S254: representing low-dimensional hidden features

And z₁,…,z_tThe result is used as the input of the discriminator, and the discrimination result is output;

s253: based on the determination result, a distance C (p (z), q (z)) between the distribution p (z) of the known analytical formula and the second data distribution q (z) is calculated, wherein the calculation formula is:

is shown in

Data distribution of

The mathematical expectation value is calculated.

8. The method for predicting the scoring of the recommendation system based on the self-attention confrontation neural network as claimed in claim 2, wherein in the step S26, the objective function expression of the self-attention encoder is rec _ error; the target function expression of the discriminator is dis _ loss ═ C (p (z), q (z)); the objective function expression of the self-attention decoder is

Where rec _ error represents sample h_uAnd reconstructing the sample

is shown in

Data distribution of

The mathematical expectation value is calculated.

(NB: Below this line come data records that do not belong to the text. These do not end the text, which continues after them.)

(** What is pushed on [webpackExternals]:
    [Array.isArray(externals) ? externals : [externals]] for
    [externals = memo.externals || {}]. *)
Definition externalsList (e : Externals) : list JS.Val :=
  match e with
  | ExternalsArray items => items
  | ExternalsValue v => [if JS.truthy v then v else JS.Obj []]
  end.

Record BundleConfig := {
  resolve_alias : option (gmap string string);   (* memo.resolve.alias *)
  externals : Externals;                          (* memo.externals *)
  output_publicPath : string;                     (* memo.output.publicPath *)
  bundlePlugins : list WebpackPlugin              (* memo.plugins *)
}.

(** The variables of the plugin closure that the bundler hooks share. *)
Record Closure := {
  webpackAlias : gmap string string;
  webpackExternals : list JS.Val;
  publicPath : string
}.

Definition isMonacoPlugin (plugin : WebpackPlugin) : bool :=
  String.eqb (constructorNameOf plugin) "MonacoEditorWebpackPlugin".

Record Tap := { tapType : string; tapName : string }.

(** [MonacoEditorWebpackPluginHack.apply]: the new [compiler.hooks.make.taps]. *)
Definition monacoHack_apply (taps : list Tap) : list Tap :=
  List.filter
    (λ tap, negb (String.eqb (tapName tap) "AddWorkerEntryPointPlugin")) taps.

Section BundleConfig.
(** The constants of [./constants], which is not part of the sources at
    hand. *)
Variable DEFAULT_MF_NAME : string.
Variable MF_VA_PREFIX : string.

(** [(api.config.mfsu && api.config.mfsu.mfName) || DEFAULT_MF_NAME], for
    the value [mfName] of the first operand. *)
Definition remoteName (mfName : option string) : string :=
  default DEFAULT_MF_NAME (JS.whenTruthy mfName).

(** The file of the remote entry, as the federation plugin names it. *)
Definition remoteEntryFile : string := MF_VA_PREFIX +:+ "remoteEntry.js".

(** The function registered under [modifyBundleConfig]: the configuration
    it returns and the closure as it leaves it. *)
Definition modifyBundleConfig (mfName : option string) (memo : BundleConfig)
    (type : BundlerConfigType) (mfsu : bool) (c : Closure)
  : BundleConfig * Closure :=
  match type with
  | csr =>
      let c' :=
        {| webpackAlias := default ∅ (resolve_alias memo) ∪ webpackAlias c;
           webpackExternals :=
             (webpackExternals c ++ externalsList (externals memo))%list;
           publicPath := output_publicPath memo |} in
      if mfsu then (memo, c')
      else
        let name := remoteName mfName in
        let federated :=
          (bundlePlugins memo
           ++ [ModuleFederationPlugin "umi-app"
                 [(name, name +:+ "@" +:+ remoteEntryFile)]])%list in
        let plugins :=
          if existsb isMonacoPlugin federated
          then (federated ++ [MonacoEditorWebpackPluginHack])%list
          else federated in
        ({| resolve_alias := resolve_alias memo;
            externals := externals memo;
            output_publicPath := output_publicPath memo;
            bundlePlugins := plugins |}, c')
  | ssr => (memo, c)
  end.

End BundleConfig.

(** *** [modifyBabelPresetOpts] *)

(** The options of the import plugin.  The shared tables [webpackAlias]
    and [webpackExternals] are handed over by reference and are the ones of
    the closure; the callback [onTransformDeps] is modelled on its own
    below. *)
Record ImportToAwaitRequire := {
  cfg_remoteName : string;
  cfg_matchAll : bool;
  cfg_alias : gmap string string;
  cfg_exportAllMembers : JS.Val
}.

Inductive PresetOpt :=
| OtherOpt (v : JS.Val)
| ImportToAwaitRequireOpt (cfg : ImportToAwaitRequire).
Lemma four_digits a b :
  0 <= a < 10000 -> 0 <= b < 10000 ->
  (a / 1000) mod 10 = (b / 1000) mod 10 ->
  (a / 100) mod 10 = (b / 100) mod 10 ->
  (a / 10) mod 10 = (b / 10) mod 10 ->
  a mod 10 = b mod 10 -> a = b.
Proof. intros. Z.div_mod_to_equations. lia. Qed.

Lemma two_digits a b :
  0 <= a < 100 -> 0 <= b < 100 ->
  (a / 10) mod 10 = (b / 10) mod 10 -> a mod 10 = b mod 10 -> a = b.
Proof. intros. Z.div_mod_to_equations. lia. Qed.

(** X18.  [choose_date] closes the popup and hands over the date held as
    ten characters, digits and hyphens only (for the years 1000 to 9999,
    where [%Y] has four digits).  That text is a prefix of a
    [yyyy-mm-dd ...] time stamp exactly when the stamp is of the same
    day: the day view it opens can mix up no two days. *)
Theorem chosen_date_names_one_day (w : world t) :
  valid (selected_date (self w)) = true ->
  1000 <= year (selected_date (self w)) ->
  let sel := strftime_ymd (selected_date (self w)) in
  choose_date w = (Ok sel, World (db w) (set_open false (self w)) (popups w)) /\
  String.length sel = 10%nat /\
  date_text sel = true /\
  forall d' rest,
    valid d' = true -> 1000 <= year d' ->
    (String.prefix sel (strftime_ymd d' ++ rest) = true <->
     d' = selected_date (self w)).
Proof.
  intros Hv Hy. cbn zeta.
  split; [reflexivity|]. split; [reflexivity|]. split.
  - unfold strftime_ymd. cbn [date_text]. rewrite !digit_date_char.
    reflexivity.
  - intros d' rest Hv' Hy'. split.
    + apply valid_fields in Hv, Hv'.
      destruct Hv as (Hy1 & Hm1 & Hd1), Hv' as (Hy2 & Hm2 & Hd2).
      pose proof (days_in_month_bounds (year d') (month d') Hm2).
      pose proof (days_in_month_bounds (year (selected_date (self w)))
                    (month (selected_date (self w))) Hm1).
      unfold strftime_ymd. cbn [String.append String.prefix].
      repeat match goal with
        | |- context [ascii_dec ?a ?b] =>
            destruct (ascii_dec a b) as [?%digit_inj|?]; [|discriminate]
        | |- context [ascii_dec "-" "-"] =>
            destruct (ascii_dec "-" "-"); [|discriminate]
        end.
      intros _.
      destruct d' as [y2 m2 d2], (selected_date (self w)) as [y1 m1 d1].
      cbn [year month day] in *.
      f_equal; [apply four_digits | apply two_digits | apply two_digits];
        auto; lia.
    + intros ->. unfold strftime_ymd. cbn [String.append String.prefix].
      repeat match goal with
        | |- context [ascii_dec ?a ?b] =>
            destruct (ascii_dec a b); [|congruence]
        end.
      now destruct rest.
Qed.

Lemma chosen_date_names_one_day_witness :
  let w := calendar_on (Date 2024 3 7) in
  valid (selected_date (self w)) = true /\
  1000 <= year (selected_date (self w)) /\
  fst (choose_date w) = Ok "2024-03-07" /\
  is_open (self (exec choose_date w)) = false.
Proof.
  intros w.
  assert (Hv : valid (selected_date (self w)) = true) by reflexivity.
  assert (Hy : 1000 <= year (selected_date (self w)))
    by (vm_compute; discriminate).
  split; [exact Hv | split; [exact Hy|]].
  destruct (chosen_date_names_one_day w Hv Hy) as (Hrun & _).
  unfold exec. rewrite Hrun. split; reflexivity.
Defined.

End Calendar.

9. The self-attention-directed neural network-based recommendation system score prediction method of claim 2, wherein the step S3 comprises the sub-steps of:

s31: setting row vectors { R } in high-dimensional sparse scoring matrix R₁,…,r_u,…,r_nObey the true data distribution p_rAnd the row vector r₁,…,r_u,…,r_nAs a true score vector, where r_uA score vector representing user u;

S33: sample to be reconstructed

And a score vector r of the user_uPerforming fusion to obtain fusion data

The calculation formula for fusion is:

wherein h is_uAn indication sample, < > indicates a logical operation;

s34: fusing data

The calculation formula is as follows:

wherein,

u 1, …, n, n denotes the number of users, SAAE (·) denotes a self-attention self-encoder;

s35: vector prediction scores

wherein,

representing a prediction score vector of the user u after sparsification;

in step S36, the discriminator is trained according to the discrimination result, and the target function expression is:

wherein, J^DisAn objective function of the discriminator is represented,

is shown in

Generator distribution p of_gCalculating a mathematical expected value, wherein Dis (·) represents a discrimination result input by the discriminator;

wherein, J^GenAn objective function that represents the generator is determined,

is shown in

Data distribution p of_gThe mathematical expectation value is calculated as above and,

representing the predicted score of user u for item i,

representing a known set of scoring data.